--- Source records ---

(* ===== verification/AutoArbitration.v ===== *)
(** * Automatic arbitration ([services/auto_arbitration_rules.py])

    What the rules look at, and the split they decide.  The digest of a stored
    receipt is a column of its row; the digests a bundle declares are text. *)

From S2P Require Import Prelude PyBytes PyJson PyDatetime PyFloat PySort SettlementEngine ResponsibilityGraph EscrowDb ProgressReceipts.
#[local] Open Scope string_scope.

Definition normal_hash (h : string) : string := py_lower (py_strip h).
Definition hashes_well_formed (l : list string) : bool :=
  match l with [] => false | _ => forallb (fun h => is_hex_64 (normal_hash h)) l end.

Record AutoArbitrationContext := Context_ {
  delivery_overdue : bool;
  has_success_receipt : bool;
  bundle_receipt_ids_ok : option bool;
  bundle_step_counts_ok : option bool;
  bundle_receipt_hashes_match : option bool
}.

Definition task_receipts (task : string) (l : list receipt_row) : list receipt_row :=
  List.filter (fun r => str_eqb (r_task_id r) task) l.

Definition step_counts_ok (b : bundle_row) (n : Z) : bool :=
  ((b_total_steps b =? n) && (b_successful_steps b + b_failed_steps b <=? n)
     && (0 <=? b_successful_steps b) && (0 <=? b_failed_steps b))%Z.

Definition build_auto_arbitration_context (d : escrow_db) (at_ : datetime) (task : string) (st : TaskStatus)
    (deadline : option datetime) : AutoArbitrationContext :=
  let late := match deadline with
              | Some t => (t <? at_)%Z && negb (bool_decide (st = TS_DELIVERED))
              | None => false
              end in
  let rs := task_receipts task (receipts d) in
  let success := existsb r_success rs in
  match bundles d !! task, rs with
  | None, _ => Context_ late success None None None
  | Some _, [] => Context_ late success (Some false) (Some false) (Some false)
  | Some b, _ =>
      let ordered := sort_by (fun x y => (r_step_index x <=? r_step_index y)%Z) rs in
      Context_ late success
        (Some (bool_decide (b_receipt_ids b = map r_id ordered)))
        (Some (step_counts_ok b (Z.of_nat (length ordered))))
        (Some (hashes_well_formed (b_receipt_hashes b)
                 && bool_decide (map normal_hash (b_receipt_hashes b) = map r_digest ordered)))
  end.

Definition f50 : float := float_of_int 50.
Definition f90 : float := float_of_int 90.
Definition round2 : float -> float := py_round 2.

Inductive split_rule : Type :=
| Bundle_format | Integrity_no_progress | Overdue_no_progress | No_success_receipt
| Integrity_partial | No_progress | Near_complete | Partial_progress.

(** What the rule is, what is settled and what is refunded. *)
Definition adjust_auto_split_for_rules (c : AutoArbitrationContext) (confirmed escrow : float) :
    float * float * split_rule :=
  let buyer_wins r := (fzero, round2 escrow, r) in
  let integrity_bad := bool_decide (bundle_receipt_ids_ok c = Some false)
                         || bool_decide (bundle_receipt_hashes_match c = Some false) in
  let none := fleb confirmed fzero in
  if bool_decide (bundle_step_counts_ok c = Some false) then buyer_wins Bundle_format
  else if integrity_bad && none then buyer_wins Integrity_no_progress
  else if delivery_overdue c && none then buyer_wins Overdue_no_progress
  else if negb (has_success_receipt c) && none then buyer_wins No_success_receipt
  else if integrity_bad && fltb confirmed f50 then
    let settled := round2 (fdiv (fmul escrow (fmax confirmed fzero)) f100) in
    (settled, round2 (fsub escrow settled), Integrity_partial)
  else if none then buyer_wins No_progress
  else if fgeb confirmed f90 then (round2 escrow, fzero, Near_complete)
  else
    let settled := round2 (fdiv (fmul escrow confirmed) f100) in
    (settled, round2 (fsub escrow settled), Partial_progress).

---

■ What is needed ■
Each line of the data is to be retyped exactly.

■ Response ■
(* ===== verification/AutoArbitration.v ===== *)
(** * Automatic arbitration ([services/auto_arbitration_rules.py])

    What the rules look at, and the split they decide.  The digest of a stored
    receipt is a column of its row; the digests a bundle declares are text. *)

From S2P Require Import Prelude PyBytes PyJson PyDatetime PyFloat PySort SettlementEngine ResponsibilityGraph EscrowDb ProgressReceipts.
#[local] Open Scope string_scope.

Definition normal_hash (h : string) : string := py_lower (py_strip h).
Definition hashes_well_formed (l : list string) : bool :=
  match l with [] => false | _ => forallb (fun h => is_hex_64 (normal_hash h)) l end.

Record AutoArbitrationContext := Context_ {
  delivery_overdue : bool;
  has_success_receipt : bool;
  bundle_receipt_ids_ok : option bool;
  bundle_step_counts_ok : option bool;
  bundle_receipt_hashes_match : option bool
}.

Definition task_receipts (task : string) (l : list receipt_row) : list receipt_row :=
  List.filter (fun r => str_eqb (r_task_id r) task) l.

Definition step_counts_ok (b : bundle_row) (n : Z) : bool :=
  ((b_total_steps b =? n) && (b_successful_steps b + b_failed_steps b <=? n)
     && (0 <=? b_successful_steps b) && (0 <=? b_failed_steps b))%Z.

Definition build_auto_arbitration_context (d : escrow_db) (at_ : datetime) (task : string) (st : TaskStatus)
    (deadline : option datetime) : AutoArbitrationContext :=
  let late := match deadline with
              | Some t => (t <? at_)%Z && negb (bool_decide (st = TS_DELIVERED))
              | None => false
              end in
  let rs := task_receipts task (receipts d) in
  let success := existsb r_success rs in
  match bundles d !! task, rs with
  | None, _ => Context_ late success None None None
  | Some _, [] => Context_ late success (Some false) (Some false) (Some false)
  | Some b, _ =>
      let ordered := sort_by (fun x y => (r_step_index x <=? r_step_index y)%Z) rs in
      Context_ late success
        (Some (bool_decide (b_receipt_ids b = map r_id ordered)))
        (Some (step_counts_ok b (Z.of_nat (length ordered))))
        (Some (hashes_well_formed (b_receipt_hashes b)
                 && bool_decide (map normal_hash (b_receipt_hashes b) = map r_digest ordered)))
  end.

Definition f50 : float := float_of_int 50.
Definition f90 : float := float_of_int 90.
Definition round2 : float -> float := py_round 2.

Inductive split_rule : Type :=
| Bundle_format | Integrity_no_progress | Overdue_no_progress | No_success_receipt
| Integrity_partial | No_progress | Near_complete | Partial_progress.

(** What the rule is, what is settled and what is refunded. *)
Definition adjust_auto_split_for_rules (c : AutoArbitrationContext) (confirmed escrow : float) :
    float * float * split_rule :=
  let buyer_wins r := (fzero, round2 escrow, r) in
  let integrity_bad := bool_decide (bundle_receipt_ids_ok c = Some false)
                         || bool_decide (bundle_receipt_hashes_match c = Some false) in
  let none := fleb confirmed fzero in
  if bool_decide (bundle_step_counts_ok c = Some false) then buyer_wins Bundle_format
  else if integrity_bad && none then buyer_wins Integrity_no_progress
  else if delivery_overdue c && none then buyer_wins Overdue_no_progress
  else if negb (has_success_receipt c) && none then buyer_wins No_success_receipt
  else if integrity_bad && fltb confirmed f50 then
    let settled := round2 (fdiv (fmul escrow (fmax confirmed fzero)) f100) in
    (settled, round2 (fsub escrow settled), Integrity_partial)
  else if none then buyer_wins No_progress
  else if fgeb confirmed f90 then (round2 escrow, fzero, Near_complete)
  else
    let settled := round2 (fdiv (fmul escrow confirmed) f100) in
    (settled, round2 (fsub escrow settled), Partial_progress).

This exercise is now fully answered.